Human Factors considerations overlie all of these themes. NextGen systems will dramatically alter the roles and responsibilities of key players in the National Airspace System: pilots will take on more separation responsibilities; automation will enable air traffic controllers to manage larger numbers of aircraft while improving safety; network-enabled operations will provide broader situation awareness to stakeholders throughout the system and enable a new level of air-ground cooperation. Human factors research is needed to define the changing responsibilities of humans in the system, to allocate function to people or automation and to design automation so it serves the information needs of the people who are accountable for system performance.
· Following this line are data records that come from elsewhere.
(* ===== verification/DriverModule.v ===== *)
(** * DriverModule: how drivers declare themselves, [include/uk/module.hpp]

    A translation unit is the list of the declaration macros that it invokes.  Each expands to
    static objects, the driver's identity, a record in a section, a resolver function, and the
    linker gathers the sections of all units into the registry that [Registry.v] reads.  The
    addresses it chooses, the order it gives a section's elements and the types and objects that
    drivers name are the class [toolchain]; drivers live outside the repository. *)

From S2P Require Import Prelude Registry Lifecycle.

(** A capability is named by its type, an API object by the expression that denotes it. *)
Inductive declaration : Type :=
| DOOM_OS_DRIVER (name : string)
| DOOM_OS_DRIVER_INIT (name : string) (init_fn : pointer)
| DOOM_OS_DRIVER_EXIT (name : string) (exit_fn : pointer)
| DOOM_OS_DRIVER_REQUIRES_DRIVER (name dependency : string)
| DOOM_OS_DRIVER_REQUIRES_CAPABILITY (name capability : string)
| DOOM_OS_DRIVER_PROVIDES (name capability api_object : string).

Definition DOOM_OS_DRIVER_ENTRY : string -> pointer -> declaration := DOOM_OS_DRIVER_INIT.

Definition DOOM_OS_DRIVER_DEPENDS_ON : string -> string -> declaration :=
  DOOM_OS_DRIVER_REQUIRES_DRIVER.

(** The driver a declaration is about. *)
Definition subject (d : declaration) : string :=
  match d with
  | DOOM_OS_DRIVER name => name
  | DOOM_OS_DRIVER_INIT name _ => name
  | DOOM_OS_DRIVER_EXIT name _ => name
  | DOOM_OS_DRIVER_REQUIRES_DRIVER name _ => name
  | DOOM_OS_DRIVER_REQUIRES_CAPABILITY name _ => name
  | DOOM_OS_DRIVER_PROVIDES name _ _ => name
  end.

(** The variable [doom_os_driver_id_<name>] is defined once in a unit, and before its uses. *)
Fixpoint compiles_from (scope : list string) (ds : list declaration) : bool :=
  match ds with
  | [] => true
  | DOOM_OS_DRIVER name :: ds =>
      bool_decide (name ∉ scope) && compiles_from (name :: scope) ds
  | d :: ds => bool_decide (subject d ∈ scope) && compiles_from scope ds
  end.

Definition compiles (ds : list declaration) : bool := compiles_from [] ds.

(** Every record takes a value of [__COUNTER__] for its name; a driver's identity does not. *)
Fixpoint numbered (counter : Z) (ds : list declaration) : list (Z * declaration) :=
  match ds with
  | [] => []
  | DOOM_OS_DRIVER name :: ds => (counter, DOOM_OS_DRIVER name) :: numbered counter ds
  | d :: ds => (counter, d) :: numbered (counter + 1) ds
  end.

(** An invocation of a macro: its unit, the value of the counter and the declaration. *)
Definition site : Type := nat * (Z * declaration).

Definition declares (s : site) : declaration := s.2.2.

Definition sites (units : list (list declaration)) : list site :=
  concat (imap (fun u ds => pair u <$> numbered 0 ds) units).

(** What the compiler and the linker choose, and what the drivers name. *)
Class toolchain : Type := {
  id_address : nat -> string -> pointer;
  resolver_address : nat -> Z -> pointer;
  object_address : nat -> string -> pointer;
  key_address : string -> pointer;
  capability_type : string -> capability_definition;
  arrange : forall {T : Type}, list T -> list T;
}.

Section Image.
Context `{toolchain}.

(** The static objects of an invocation. *)
Definition driver_id_of (s : site) : option (pointer * driver_id) :=
  match s with
  | (u, (_, DOOM_OS_DRIVER name)) => Some (id_address u name, {| driver_name := Some name |})
  | _ => None
  end.

Definition init_record_of (s : site) : option init_record :=
  match s with
  | (u, (_, DOOM_OS_DRIVER_INIT name init_fn)) =>
      Some {| init_driver := id_address u name; init_entry := init_fn |}
  | _ => None
  end.

Definition exit_record_of (s : site) : option exit_record :=
  match s with
  | (u, (_, DOOM_OS_DRIVER_EXIT name exit_fn)) =>
      Some {| exit_driver := id_address u name; exit_entry := exit_fn |}
  | _ => None
  end.

Definition require_driver_record_of (s : site) : option require_driver_record :=
  match s with
  | (u, (_, DOOM_OS_DRIVER_REQUIRES_DRIVER name dependency)) =>
      Some {| require_driver := id_address u name; dependency_name := Some dependency |}
  | _ => None
  end.

Definition require_capability_record_of (s : site) : option require_capability_record :=
  match s with
  | (u, (_, DOOM_OS_DRIVER_REQUIRES_CAPABILITY name capability)) =>
      Some {| requiring_driver := id_address u name; required_capability := key_address capability |}
  | _ => None
  end.

Definition provide_record_of (s : site) : option provide_record :=
  match s with
  | (u, (counter, DOOM_OS_DRIVER_PROVIDES name capability _)) =>
      Some {| provide_driver := id_address u name; provide_capability := key_address capability;
              provide_resolve := resolver_address u counter |}
  | _ => None
  end.

(** The resolver of an invocation and what it returns. *)
Definition resolver_of (s : site) : option (pointer * pointer) :=
  match s with
  | (u, (counter, DOOM_OS_DRIVER_PROVIDES _ _ api_object)) =>
      Some (resolver_address u counter, object_address u api_object)
  | _ => None
  end.

(** The keys that an invocation refers to. *)
Definition key_entry_of (s : site) : option (pointer * capability_key) :=
  match declares s with
  | DOOM_OS_DRIVER_REQUIRES_CAPABILITY _ c | DOOM_OS_DRIVER_PROVIDES _ c _ =>
      Some (key_address c, capability_key_for (capability_type c))
  | _ => None
  end.

(** The object at an address. *)
Definition at_address {A} (objects : list (pointer * A)) (default : A) (p : pointer) : A :=
  match find (fun o => o.1 =? p) objects with
  | Some o => o.2
  | None => default
  end.

(** A section without elements leaves the weak symbols that bound it null. *)
Definition place {T} (items : list T) : section_range T :=
  match arrange items with
  | [] => None
  | placed => Some placed
  end.

Definition image (units : list (list declaration)) : registry :=
  let all := sites units in {|
  driver_at := at_address (omap driver_id_of all) {| driver_name := None |};
  key_at := at_address (omap key_entry_of all) {| key_name := None; multiplicity := SINGLE |};
  driver_ids := place (omap (fun s => fst <$> driver_id_of s) all);
  driver_init := place (omap init_record_of all);
  driver_exit := place (omap exit_record_of all);
  driver_provides := place (omap provide_record_of all);
  driver_requires_driver := place (omap require_driver_record_of all);
  driver_requires_capability := place (omap require_capability_record_of all);
|}.
End Image.

(** The entry and exit functions of the drivers. *)
Class driver_bodies (W : Type) : Type := {
  run_init : pointer -> lifecycle_state -> kernel W init_result;
  run_exit : pointer -> lifecycle_state -> kernel W unit;
}.

Definition image_code {W} `{toolchain} `{driver_bodies W} (units : list (list declaration)) :
    driver_code W := {|
  call_init := run_init;
  call_exit := run_exit;
  call_resolve p _ := mret (at_address (omap resolver_of (sites units)) nullptr p);
|}.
We are requesting funding increases in fiscal years 2008-2012 for human factors R&D in both the RE&D and ATO capital programs.
Proposed Research and Development in support of the seven NextGen solution sets will be outlined in the publication of OEP Version One in June 2007. The OEP will lay out the path from concept development to implementation in the National Airspace System, ensuring that our R&D is indeed focused on achieving NextGen capabilities.
Our planning is also in line with the Administration’s National Aeronautics Research and Development Policy published in December 2006. As outlined earlier in this testimony, we propose to conduct research in areas that support safety, the environment and air traffic management; we plan to conduct research to support certification of safety and environmental performance of aircraft systems; we are working and plan to continue to work to bring our requirements in line with NextGen; and through the OEP, we are aligning our efforts with NextGen.
To succeed in maintaining safety and ensuring sufficient capacity in the future, we do need a stable funding stream that will enable the FAA to launch the NextGen system. This is critical, as Secretary Peters stated "if we are to deploy the state-of-the-art technology that can safely handle the dramatic increases in the number and type of aircraft using our skies.” As outlined in the H.R. 1356, the NextGen Financing Reform Act of 2007, research will be funded to allow critical safety and capacity R&D to continue at a pace necessary to field NextGen technologies by 2025. These increases in research funding are linked to and dependent on this proposal. We are enthusiastic about and focused on the opportunity to direct our R&D efforts toward the realization of the Next Generation Air Transportation System, and look forward to working with this committee to make the NextGen vision a reality.
This concludes my testimony, and I thank you for the opportunity to appear before the committee. I would be happy to answer any questions the committee may have.